During this ecological catastrophe - BBKA has said nothing about the possible similarities with loss of colonies in the UK

3. In 2003 the BBKA Executive set up a company, BBKA Enterprises whose only significant source of income over the last 5 years has been derived from endorsing pesticides made by Bayer, BASF and Syngenta. This, according to Durham BKA's motion was done without any advance consultation of the membership. A series of negotiations were entered into and a series of 'product agreements' were formally signed by BBKA - under which they endorsed products containing *Deltamethrin*, *Lamda Cyhalothrin* and * Permethrin* as being *'bee-friendly*; in fact ALL of these products are highly toxic to bees; *they KILL bees*. According to the Durham BKA motion, the membership of BBKA was never consulted about these deals until more than 2 years after they came into force. It was only the submission of a motion by Durham BKA to the ADM in 2005 which revealed the existence of BBKA Enterprises and the 'product agreements' under which pesticides were endorsed by BBKA in return for 'sponsorship'.

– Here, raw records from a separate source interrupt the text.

(** The loop follows [on_error] names; [visited] bounds it by the hooks there are. *)
Fixpoint on_error_links (fuel : nat) (visited : list string) (current : string)
    : option (list FallbackHook * PolicyOnError) :=
  match fuel with
  | O => None
  | S fuel =>
      match on_error_terminal current with
      | Some terminal => Some ([], terminal)
      | None =>
          match native_policy current with
          | Some p => Some ([mkFallback (Native p) (policy_timeout DEFAULT_POLICY_TIMEOUT_MS) false false Reject], Weighted)
          | None =>
              if bool_decide (current ∈ visited) then Some ([], Weighted) else
              match hooks !! current with
              | None => Some ([], Weighted)
              | Some h =>
                  match hk_kind h with
                  | Tap => Some ([], Weighted)
                  | Gate =>
                      '(chain, terminal) ← on_error_links fuel (visited ++ [current]) (hk_on_error h);
                      Some (match gate_transport_named current h with
                            | Some policy =>
                                let '(send_prompt, send_user) := projection_grants h in
                                mkFallback policy (policy_timeout (hk_timeout_ms h)) send_prompt send_user
                                  (gate_on_empty h) :: chain
                            | None => chain
                            end, terminal)
                  end
              end
          end
      end
  end.

Definition resolve_on_error_chain (hook : HookCfg) : option (list FallbackHook * PolicyOnError) :=
  on_error_links (S (S (size hooks))) [] (hk_on_error hook).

4. In May 2008 the German Beekeeping organisations revealed that there had been yet another ecological disaster in the Rhineland with thousands of hives being killed overnight by yet another neo-nicotinoid - *Clothianidin* - which is already widely used here in the UK. Once again - it was a Bayer product which was confirmed by government laboratory tests at the Julius Kuhn Insititute as having caused the colony deaths. Acting very quickly - the German Federal Government suspended licenses for 8 Bayer insecticides including: Imidacloprid, Fipronil and Clothianidin.

These same pesticides are used on over 1.4 million acres of crops here in the UK but BBKA's most recent statement reiterates the position of the Executive that 'there are no problems with poisonings by crop insecticides in the UK'.
Once again - our bees must have a different biology and biochemistry than French bees, German bees, Italian bees, Swiss bees and American bees - all of which have died in uncountable billions since the introduction of neo-nicotinoids in those countries.

5. BBKA has* NOT *endorsed any neo-nicotinoid insecticides by Bayer or any other company. However, despite the biggest global bee-crisis in over a century - with rapidly mounting evidence that Bayer's neo-nicotinoids seem to be central to the issue in France, Germany and America - BBKA has said nothing, given no demands for urgent investigations, offered no leadership here in the UK and no solidarity with beekeepers in Europe or America.

The obvious question is:

If BBKA had NOT been in receipt of sponsorship money in return for endorsing pesticides manufactured by Bayer, would it have felt free to speak out about the threat posed by Neo-Nicotinoid poisons used on crops all over the UK? A hypothetical question I know - but what is at stake here is the survival of beekeeping in the whole of Europe. If the German and French governments are CORRECT - and they at least have done INDEPENDENT LAB STUDIES - then we in the UK are witnessing a silent extinction in the countryside: not just of our bees, but potentially all insects and insectivores on arable crop land; earthworms, beetles, hoverflies, butterflies, hedgehogs, shrews, - all insectivorous birds. We have no independent labs here in the UK - even the Pesticides Safety Directorate has no labs - it merely takes the data from Bayer and accepts it as true. Well, the French did not accept it. And now, neither have the Germans.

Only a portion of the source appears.